Velysra shook her head slowly and swallowed. “Because you speak these lies. Because you come here and claim to be sent by Celestia, the sun to whom all our dances are given, but also by Luna, the darkness who fights her. That must be it.”

Rainbow Dash blinked. For all the fervor in her voice a moment ago, now Velysra sounded unsure.

“Must be it?” Fluttershy repeated, as though she’d had the same thought.

The doe looked away for a second, looking particularly sour until she schooled her features, then nodded. “Yes. It must be, and I will tell you why. When the moon-shadow left and the Nightmare returned to fight Celestia—”

“Uh, actually, we fought her,” said Rainbow Dash, holding up a hoof, stopping Velysra’s story before she’d even began. The doe blinked.

“You?”

“How about you say what you were going to say,” said Rarity, smiling a little too wide and giving Dash a little shove. “It is really not important right now, not compared to you so very kindly explaining something. Anything.”

“Ow,” said Rainbow Dash, glaring at her. “I’m just saying it ‘cause it’s true.”

“You must mean… a metaphor? No, we will leave this for now as you suggest.” She frowned. “We have lived here for hundreds of years. A thousand years, not in secret, but unseen by our other kin. This is our home. When the moon-shadow disappeared, our Guide, Caldesseia, she spoke to us and said she knew the course of our people. She revived the oldest of our stories, saying she knew that they were not lost tales, but forgotten truths. The Nightmare that now returned was the same Nightmare that split our people, that turned us away from the gorges. The Guide made new allies, and soon after, the war in heaven fell upon us.

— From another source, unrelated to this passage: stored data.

Definition FacePropertiesAbridged_with_defaults (obj : FacePropertiesAbridgedObj)
    : FacePropertiesAbridgedObj :=
  {| FacePropertiesAbridgedObj_type :=
       or_default (FacePropertiesAbridgedObj_type obj) "FacePropertiesAbridged";
     FacePropertiesAbridgedObj_energy := FacePropertiesAbridgedObj_energy obj |}.

Definition RoomPropertiesAbridged_with_defaults (obj : RoomPropertiesAbridgedObj)
    : RoomPropertiesAbridgedObj :=
  {| RoomPropertiesAbridgedObj_type :=
       or_default (RoomPropertiesAbridgedObj_type obj) "RoomPropertiesAbridged";
     RoomPropertiesAbridgedObj_energy := RoomPropertiesAbridgedObj_energy obj |}.

Definition ModelProperties_with_defaults (obj : ModelPropertiesObj) : ModelPropertiesObj :=
  {| ModelPropertiesObj_type := or_default (ModelPropertiesObj_type obj) "ModelProperties";
     ModelPropertiesObj_energy := ModelPropertiesObj_energy obj |}.

Definition Shade_with_defaults (obj : ShadeObj) : ShadeObj :=
  {| ShadeObj_name := ShadeObj_name obj;
     ShadeObj_display_name :=
       display_name_or (ShadeObj_display_name obj) (ShadeObj_name obj);
     ShadeObj_type := or_default (ShadeObj_type obj) "Shade";
     ShadeObj_geometry := option_map Face3D_with_defaults (ShadeObj_geometry obj);
     ShadeObj_properties :=
       option_map ShadePropertiesAbridged_with_defaults (ShadeObj_properties obj) |}.

Definition Door_with_defaults (obj : DoorObj) : DoorObj :=
  {| DoorObj_name := DoorObj_name obj;
     DoorObj_display_name := display_name_or (DoorObj_display_name obj) (DoorObj_name obj);
     DoorObj_type := or_default (DoorObj_type obj) "Door";
     DoorObj_geometry := option_map Face3D_with_defaults (DoorObj_geometry obj);
     DoorObj_boundary_condition := DoorObj_boundary_condition obj;
     DoorObj_is_glass := or_default (DoorObj_is_glass obj) false;
     DoorObj_properties :=
       option_map DoorPropertiesAbridged_with_defaults (DoorObj_properties obj) |}.
(** * ThreeJSScene: the scene lifecycle controller of [src/main.ts]

    A shallow embedding of the [ThreeJSScene] class: its constructor with the
    set-up methods, the resize handler, the animation step and [dispose],
    run against an explicit model of the browser (window, page, animation
    frame scheduler) and of the three.js objects the class owns.

    JavaScript numbers are IEEE-754 binary64 values; they are modelled by
    [spec_float] with the operations of [SpecFloat] at precision 53. *)

From Stdlib Require Import ZArith Lia List String Floats.SpecFloat Reals Lra.
From stdpp Require Import base option list strings gmap.
Import ListNotations.

(** ** JavaScript numbers *)

Module Num.

Definition number : Type := spec_float.

Definition prec : Z := 53.
Definition emax : Z := 1024.

Definition add : number -> number -> number := SFadd prec emax.
Definition mul : number -> number -> number := SFmul prec emax.
Definition div : number -> number -> number := SFdiv prec emax.
Definition neg : number -> number := SFopp.

(** An integer literal; exact below 2^53. *)
Definition int (n : Z) : number := binary_normalize prec emax n 0 false.

(** A decimal literal [n / d]: the literal denotes the binary64 value
    nearest to the decimal, which is what the correctly rounded quotient
    of the two integers is. *)
Definition dec (n d : Z) : number := div (int n) (int d).

(** [Math.PI]: 0x400921FB54442D18. *)
Definition Math_PI : number := S754_finite false 0x1921FB54442D18 (-51).

(** The exact value of a finite number as a fraction [num / den]. *)
Definition exact (v : number) : option (Z * Z) :=
  match v with
  | S754_zero _ => Some (0, 1)%Z
  | S754_finite s m e =>
      let sm := if s then Z.neg m else Z.pos m in
      Some (if (0 <=? e)%Z then (sm * 2 ^ e, 1)%Z else (sm, 2 ^ (- e))%Z)
  | _ => None
  end.

End Num.

Import Num.

Arguments add : simpl never.
Arguments mul : simpl never.
Arguments div : simpl never.
Arguments neg : simpl never.
Arguments int : simpl never.
Arguments dec : simpl never.

(** ** three.js values *)

Record Vector3 : Type := mkVector3 { x : number; y : number; z : number }.

Record Vector2 : Type := mkVector2 { width : number; height : number }.

(** Euler angles, in radians. *)
Record Euler : Type := mkEuler { rx : number; ry : number; rz : number }.

Definition origin : Vector3 := mkVector3 (int 0) (int 0) (int 0).
Definition unrotated : Euler := mkEuler (int 0) (int 0) (int 0).

Inductive Geometry : Type :=
| BoxGeometry (w h d : number)
| PlaneGeometry (w h : number).

Record MeshLambertMaterial : Type := { color : Z }.

Record Mesh : Type := mkMesh {
  geometry : Geometry;
  material : MeshLambertMaterial;
  position : Vector3;
  rotation : Euler;
  castShadow : bool;
  receiveShadow : bool
}.

Record DirectionalLight : Type := mkDirectionalLight {
  dl_color : Z;
  dl_intensity : number;
  dl_position : Vector3;
  dl_castShadow : bool;
  dl_mapSize : Vector2
}.

Record AmbientLight : Type := mkAmbientLight {
  al_color : Z;
  al_intensity : number
}.

(** What a scene holds. *)
Inductive Object3D : Type :=
| ObjAmbient (l : AmbientLight)
| ObjDirectional (l : DirectionalLight)
| ObjMesh (m : Mesh).

(** [new Mesh(geometry, material)]: at the origin, not rotated, no shadows. *)
Definition new_Mesh (g : Geometry) (m : MeshLambertMaterial) : Mesh :=
  mkMesh g m origin unrotated false false.

(** [new DirectionalLight(color, intensity)]: placed at the default up
    vector, no shadow, a 512 x 512 shadow map. *)
Definition new_DirectionalLight (c : Z) (i : number) : DirectionalLight :=
  mkDirectionalLight c i (mkVector3 (int 0) (int 1) (int 0)) false
    (mkVector2 (int 512) (int 512)).

(** The parameters a projection matrix was computed from. *)
Record Projection : Type := mkProjection {
  p_fov : number; p_aspect : number; p_near : number; p_far : number
}.

Record PerspectiveCamera : Type := mkCamera {
  fov : number;
  aspect : number;
  near : number;
  far : number;
  cam_position : Vector3;
  projection : Projection
}.

Definition updateProjectionMatrix (c : PerspectiveCamera) : PerspectiveCamera :=
  mkCamera (fov c) (aspect c) (near c) (far c) (cam_position c)
    (mkProjection (fov c) (aspect c) (near c) (far c)).

(** [new PerspectiveCamera(fov, aspect, near, far)] commits its projection. *)
Definition new_PerspectiveCamera (f a n r : number) : PerspectiveCamera :=
  updateProjectionMatrix (mkCamera f a n r origin (mkProjection f a n r)).

Inductive ShadowMapType : Type := PCFShadowMap | PCFSoftShadowMap.

Record WebGLRenderer : Type := mkRenderer {
  antialias : bool;
  r_size : Vector2;
  pixelRatio : number;
  shadowMap_enabled : bool;
  shadowMap_type : ShadowMapType;
  clearColor : Z;
  clearAlpha : number;
  context_released : bool
}.
(** * Lesson-plan analysis service ([src/services/geminiService.ts])

    A shallow embedding of [analyzeLessonPlanWithGemini] together with the
    part of the JavaScript runtime it relies on: strings as sequences of
    UTF-16 code units, [String.prototype.trim], [JSON.parse], object spread,
    property reads and writes in strict (module) code, [Date.now] and the
    remote generation call.  The effects of the function (console output,
    the outbound request, clock reads) are threaded through an explicit
    state, and exceptions through a sum type.  The module constant
    [initialObjective] of line 4 is not used by the function and is left
    out. *)

From Stdlib Require Import ZArith NArith String Ascii List.
From stdpp Require Import base option list gmap strings pretty.

#[local] Open Scope N_scope.

(** ** Strings *)

(** A JavaScript string is a finite sequence of 16-bit code units. *)
Abbreviation code_unit := N (only parsing).
Abbreviation jsstring := (list N) (only parsing).

Definition continuation (a : ascii) : N := N.land (N_of_ascii a) 63.

(** The source file is UTF-8 text; a string literal of the source denotes the
    UTF-16 encoding of the characters between its quotes.  [utf16] reads the
    bytes of a literal and yields its code units (U+FFFD where the bytes are
    cut short, which no literal below is). *)
Fixpoint utf16 (s : string) : list N :=
  match s with
  | EmptyString => []
  | String a s1 =>
    let b := N_of_ascii a in
    if b <? 128 then b :: utf16 s1
    else match s1 with
    | EmptyString => [65533]
    | String a1 s2 =>
      if b <? 224 then (N.land b 31 * 64 + continuation a1) :: utf16 s2
      else match s2 with
      | EmptyString => [65533]
      | String a2 s3 =>
        if b <? 240
        then ((N.land b 15 * 64 + continuation a1) * 64 + continuation a2) :: utf16 s3
        else match s3 with
        | EmptyString => [65533]
        | String a3 s4 =>
          let cp := ((N.land b 7 * 64 + continuation a1) * 64 + continuation a2) * 64
                    + continuation a3 in
          (55296 + (cp - 65536) / 1024) :: (56320 + (cp - 65536) mod 1024) :: utf16 s4
        end
      end
    end
  end.

#[global] Arguments utf16 : simpl never.

(** The code units of a string made of ASCII characters only. *)
Definition ascii_units (s : string) : list N :=
  N_of_ascii <$> list_ascii_of_string s.

(** [Number.prototype.toString] on an integer: the decimal digits, with a
    leading minus sign below zero.  The integers the function prints are
    array indices and clock readings, whose magnitude stays below 1e21, where
    JavaScript switches to exponent notation. *)
Definition Number_toString (z : Z) : list N := ascii_units (pretty z).

#[global] Arguments Number_toString : simpl never.

(** WhiteSpace and LineTerminator code units, the ones [trim] strips. *)
Definition is_white_space (c : N) : bool :=
  bool_decide (c ∈ [9; 10; 11; 12; 13; 32; 160; 5760; 8232; 8233; 8239; 8287; 12288; 65279])
  || ((8192 <=? c) && (c <=? 8202)).

Fixpoint trim_start (s : list N) : list N :=
  match s with
  | [] => []
  | c :: r => if is_white_space c then trim_start r else s
  end.

Definition trim_end (s : list N) : list N := reverse (trim_start (reverse s)).

(** [String.prototype.trim]. *)
Definition trim (s : list N) : list N := trim_end (trim_start s).

(** ** Values *)

(** JavaScript values, as far as [JSON.parse] and the function build them.  A
    number is kept as the decimal it was read from,
    [(-1)^negative * mantissa * 10^exponent]; the function never computes with
    numbers, it only tests them for truthiness.  An object is a finite map
    from property names to values; an array is an object too, and carries the
    named properties assigned to it next to its items. *)
#[warnings="-register-all"]
Inductive JSValue : Type :=
| VNull
| VBool (b : bool)
| VNum (negative : bool) (mantissa : N) (exponent : Z)
| VStr (s : list N)
| VArr (items : list JSValue) (own : gmap (list N) JSValue)
| VObj (props : gmap (list N) JSValue).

“The war stoked the fire in her heart, and in turn, she stoked the fire in the Morrowsworn. Sun and moon warred in the sky, and even if things appeared normal again, Celestia surely needed our aid. We would unite the peryton people to provide it. Then, you came.”

Rainbow Dash crossed a foreleg over the other and leaned against the bars. “Right. We sent a letter. How the hay does that change anything? Ignoring that everything you said is wrong.”

“Rainbow—”

“Yes,” Dash said, cutting Rarity off, rolling her eyes. “Shut up, Rainbow Dash, you’re saying stuff that’s obvious.”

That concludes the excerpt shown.